-- EXERCISE PROMPT --
Using the records below, transcribe word for word the stretch from the line that contains "Lemma advance_hook v" through the line that contains "assert (vmp ce", both end lines included, and nothing else.

[Saved entries]
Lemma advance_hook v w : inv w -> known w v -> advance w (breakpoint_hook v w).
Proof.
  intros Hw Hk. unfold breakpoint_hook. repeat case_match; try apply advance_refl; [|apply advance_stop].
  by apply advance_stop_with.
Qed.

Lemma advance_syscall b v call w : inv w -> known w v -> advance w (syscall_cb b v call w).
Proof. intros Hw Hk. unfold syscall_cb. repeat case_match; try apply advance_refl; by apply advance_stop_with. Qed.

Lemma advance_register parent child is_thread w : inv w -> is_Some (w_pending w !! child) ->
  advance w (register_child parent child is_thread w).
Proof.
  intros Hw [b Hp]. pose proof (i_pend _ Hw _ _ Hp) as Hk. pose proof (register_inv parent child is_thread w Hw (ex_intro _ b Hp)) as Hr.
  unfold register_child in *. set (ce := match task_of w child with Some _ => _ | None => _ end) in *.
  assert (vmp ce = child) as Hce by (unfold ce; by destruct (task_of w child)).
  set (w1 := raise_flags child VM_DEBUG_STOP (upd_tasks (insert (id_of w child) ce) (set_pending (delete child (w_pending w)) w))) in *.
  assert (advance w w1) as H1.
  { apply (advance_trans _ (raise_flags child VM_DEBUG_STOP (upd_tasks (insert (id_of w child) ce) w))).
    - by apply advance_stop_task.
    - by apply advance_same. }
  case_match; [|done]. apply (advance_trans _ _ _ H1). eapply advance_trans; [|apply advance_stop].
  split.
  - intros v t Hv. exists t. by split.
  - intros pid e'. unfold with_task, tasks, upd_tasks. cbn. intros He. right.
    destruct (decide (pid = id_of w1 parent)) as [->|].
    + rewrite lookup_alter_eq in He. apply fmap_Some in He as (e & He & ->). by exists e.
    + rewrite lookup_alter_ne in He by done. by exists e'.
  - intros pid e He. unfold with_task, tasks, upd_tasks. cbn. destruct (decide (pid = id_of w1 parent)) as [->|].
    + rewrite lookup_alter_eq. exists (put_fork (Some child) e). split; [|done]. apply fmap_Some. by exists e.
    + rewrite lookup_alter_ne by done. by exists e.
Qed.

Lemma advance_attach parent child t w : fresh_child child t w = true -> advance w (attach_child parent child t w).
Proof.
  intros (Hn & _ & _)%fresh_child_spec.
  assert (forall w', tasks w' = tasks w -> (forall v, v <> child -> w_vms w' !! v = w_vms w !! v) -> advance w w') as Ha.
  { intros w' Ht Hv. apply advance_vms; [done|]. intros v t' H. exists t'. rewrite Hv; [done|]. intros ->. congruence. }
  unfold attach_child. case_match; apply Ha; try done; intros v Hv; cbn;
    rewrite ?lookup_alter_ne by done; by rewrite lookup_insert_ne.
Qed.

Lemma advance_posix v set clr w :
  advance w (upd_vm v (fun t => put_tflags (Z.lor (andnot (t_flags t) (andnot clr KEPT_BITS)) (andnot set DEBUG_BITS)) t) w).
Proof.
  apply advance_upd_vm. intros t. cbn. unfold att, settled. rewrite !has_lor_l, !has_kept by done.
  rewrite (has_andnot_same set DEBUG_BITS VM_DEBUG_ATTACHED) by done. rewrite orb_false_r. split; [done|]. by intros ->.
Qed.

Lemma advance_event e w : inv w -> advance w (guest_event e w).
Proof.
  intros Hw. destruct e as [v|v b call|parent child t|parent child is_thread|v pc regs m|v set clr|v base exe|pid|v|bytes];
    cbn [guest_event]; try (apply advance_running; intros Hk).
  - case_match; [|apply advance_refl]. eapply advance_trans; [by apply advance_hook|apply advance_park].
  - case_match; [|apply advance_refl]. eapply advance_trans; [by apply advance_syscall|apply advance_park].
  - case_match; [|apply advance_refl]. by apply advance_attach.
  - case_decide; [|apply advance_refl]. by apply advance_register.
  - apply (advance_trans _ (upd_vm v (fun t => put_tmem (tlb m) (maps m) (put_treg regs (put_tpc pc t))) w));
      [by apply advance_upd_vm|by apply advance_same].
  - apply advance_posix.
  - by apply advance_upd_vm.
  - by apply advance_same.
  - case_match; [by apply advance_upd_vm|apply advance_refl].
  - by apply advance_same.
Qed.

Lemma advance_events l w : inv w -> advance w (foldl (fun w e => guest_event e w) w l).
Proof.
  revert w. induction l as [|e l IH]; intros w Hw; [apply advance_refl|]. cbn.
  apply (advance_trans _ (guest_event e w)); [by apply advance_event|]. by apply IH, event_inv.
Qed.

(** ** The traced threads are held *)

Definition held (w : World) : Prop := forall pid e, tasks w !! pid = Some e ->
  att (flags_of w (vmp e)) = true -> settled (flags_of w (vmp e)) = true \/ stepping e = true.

==

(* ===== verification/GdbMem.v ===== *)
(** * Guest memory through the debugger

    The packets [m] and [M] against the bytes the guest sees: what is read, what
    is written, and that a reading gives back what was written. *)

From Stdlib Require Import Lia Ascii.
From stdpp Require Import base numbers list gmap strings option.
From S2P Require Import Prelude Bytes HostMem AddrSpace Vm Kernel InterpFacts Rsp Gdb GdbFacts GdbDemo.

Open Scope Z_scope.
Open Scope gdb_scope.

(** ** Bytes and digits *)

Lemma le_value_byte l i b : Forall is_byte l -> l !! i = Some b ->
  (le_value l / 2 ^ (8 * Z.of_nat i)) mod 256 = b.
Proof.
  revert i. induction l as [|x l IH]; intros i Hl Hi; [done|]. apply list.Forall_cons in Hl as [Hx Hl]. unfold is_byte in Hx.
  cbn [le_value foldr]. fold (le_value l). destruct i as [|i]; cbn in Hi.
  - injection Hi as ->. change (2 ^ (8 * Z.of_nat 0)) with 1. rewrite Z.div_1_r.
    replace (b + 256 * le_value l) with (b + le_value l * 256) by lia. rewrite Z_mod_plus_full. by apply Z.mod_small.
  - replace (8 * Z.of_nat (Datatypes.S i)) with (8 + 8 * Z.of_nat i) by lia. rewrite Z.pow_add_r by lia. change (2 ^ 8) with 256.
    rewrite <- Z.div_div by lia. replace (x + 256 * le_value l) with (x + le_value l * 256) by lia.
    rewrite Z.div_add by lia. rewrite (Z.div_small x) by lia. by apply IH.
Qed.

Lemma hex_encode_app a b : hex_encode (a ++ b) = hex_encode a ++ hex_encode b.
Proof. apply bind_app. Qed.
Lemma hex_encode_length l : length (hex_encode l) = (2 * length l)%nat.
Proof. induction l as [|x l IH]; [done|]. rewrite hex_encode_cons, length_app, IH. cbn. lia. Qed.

-- RESULT FOR THIS EXERCISE --
Lemma advance_hook v w : inv w -> known w v -> advance w (breakpoint_hook v w).
Proof.
  intros Hw Hk. unfold breakpoint_hook. repeat case_match; try apply advance_refl; [|apply advance_stop].
  by apply advance_stop_with.
Qed.

Lemma advance_syscall b v call w : inv w -> known w v -> advance w (syscall_cb b v call w).
Proof. intros Hw Hk. unfold syscall_cb. repeat case_match; try apply advance_refl; by apply advance_stop_with. Qed.

Lemma advance_register parent child is_thread w : inv w -> is_Some (w_pending w !! child) ->
  advance w (register_child parent child is_thread w).
Proof.
  intros Hw [b Hp]. pose proof (i_pend _ Hw _ _ Hp) as Hk. pose proof (register_inv parent child is_thread w Hw (ex_intro _ b Hp)) as Hr.
  unfold register_child in *. set (ce := match task_of w child with Some _ => _ | None => _ end) in *.
  assert (vmp ce = child) as Hce by (unfold ce; by destruct (task_of w child)).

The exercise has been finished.